The first is the EU Product Liability Directive (PLD) which came into force on 9 December 2024. That date marked the beginning of a two-year transition period which ends in December 2026.
The PLD will have real-world implications for business. One of my concerns about the PLD is that in practice it reverses the burden of proof in product liability cases in the medical technology sector. In my mind, it marks a step in the wrong direction, making the EU less attractive to innovation, investment and growth.
It also has the potential to usher in a US-style class action industry. This brings us to our second source of woe: Third-Party Litigation Funding (TPLF).
Yes, it’s quite a mouthful, but TPLF has the potential to turbocharge Europe’s shift to a for-profit model that allows private investors to back frivolous and predatory litigation. There are considerable financial gains at stake, with some funds banking well over 40% of the compensation that should have gone to the consumer.

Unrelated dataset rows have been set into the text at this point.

(** C4. After a first POST to a URI has stored its content, a POST to the
    same URI, whenever it comes and whatever it carries, leaves the store
    as it is and answers with the default status 200 and the body
    [Resource already exists in Demo UMA Resource Server!]. The store
    being unchanged, the same holds for every POST after that. *)
Theorem postResource_write_once
  (S : ResourceServer) (first later : Req) (res1 : nat) (w : World) (content : string) :
  let resourceURI := baseUrl S +:+ trim (req_url first) in
  let w1 := (run (postResource S first res1) w).1.2 in
  req_url later = req_url first ->
  truthy_string (resources w !! resourceURI) = false ->
  req_body first = Some content ->
  content <> "" ->
  resources w1 !! resourceURI = Some content /\
  forall (w' : World) (res2 : nat),
    resources w' = resources w1 ->
    responses w' !! res2 = None ->
    exists w2,
      run (postResource S later res2) w' = (Fulfilled tt, w2, []) /\
      resources w2 = resources w1 /\
      res_of w2 res2 =
        {| statusCode := 200;
           res_headers := [];
           sent := Some (Text "Resource already exists in Demo UMA Resource Server!") |}.
Proof.
  intros resourceURI w1 Hurl Hfirst Hbody Hne.
  assert (Hstored : resources w1 !! resourceURI = Some content).
  { unfold w1. rewrite (postResource_stores S first res1 w content Hfirst Hbody Hne).
    apply lookup_insert_eq. }
  split; [exact Hstored|].
  intros w' res2 Hsame Hfresh.
  destruct (run_postResource S later res2 w') as (task & _ & ->).
  rewrite Hurl. fold resourceURI.
  rewrite Hsame, Hstored, (truthy_string_Some content Hne).
  eexists. split; [reflexivity|]. split; [exact Hsame|].
  rewrite res_of_res_send, (res_of_fresh w' res2 Hfresh). reflexivity.
Qed.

I think most people will find this, at best, distasteful and potentially exploitative. But it can also skew the relationship between lawyers and their clients. To be clear, there is a place for third-party support for litigation in instances where it facilitates access to justice for a plaintiff who lacks the means to pursue redress. We all know legal bills can pile up quickly and there are financial risks involved in going to court.
Conflicting priorities
The problem is that profit-driven third-parties and an individual harmed by a product may have different priorities. Where a person may want to seek compensation, hedge funds and other investors tend to pursue a single goal with determination: profit. Imagine the conflicts of interest that could arise if the goals of a plaintiff, their lawyer and the entity funding the case are misaligned. Rather than reach a settlement, a fund may be more inclined to pursue the maximum compensation, even if it means lengthy and costly court proceedings. Alternatively, it may push for an early settlement, disregarding other potential redress options preferred by the actual consumer.
PLD + TPLF = trouble
Alas, there’s more. Unregulated TPLF also leaves the door open to sovereign wealth funds to take cases that suit their interests. It is not difficult to imagine foreign powers seeking to disrupt innovative companies or to use legal mechanisms to the advantage of homegrown competitors.
The PLD and the TPLF are a combustible combination. Something must be done to close the door to the kinds of unscrupulous or hostile scenarios set out above, while preserving the integrity and efficiency of the legal systems in Europe.
MedTech Europe has joined leading European industry bodies in calling for regulation of TPLF. We propose building on the 2022 European Parliament Resolution on Responsible Private Funding of Litigation which proposes safeguards that could provide a solid foundation for regulating TPLF in the EU.
I know: this is grim reading. But consider this a heads-up on one of the issues that will be on the agenda in 2025. In the meantime, we’re here to help you prepare for the PLD which will affect our sector for years to come.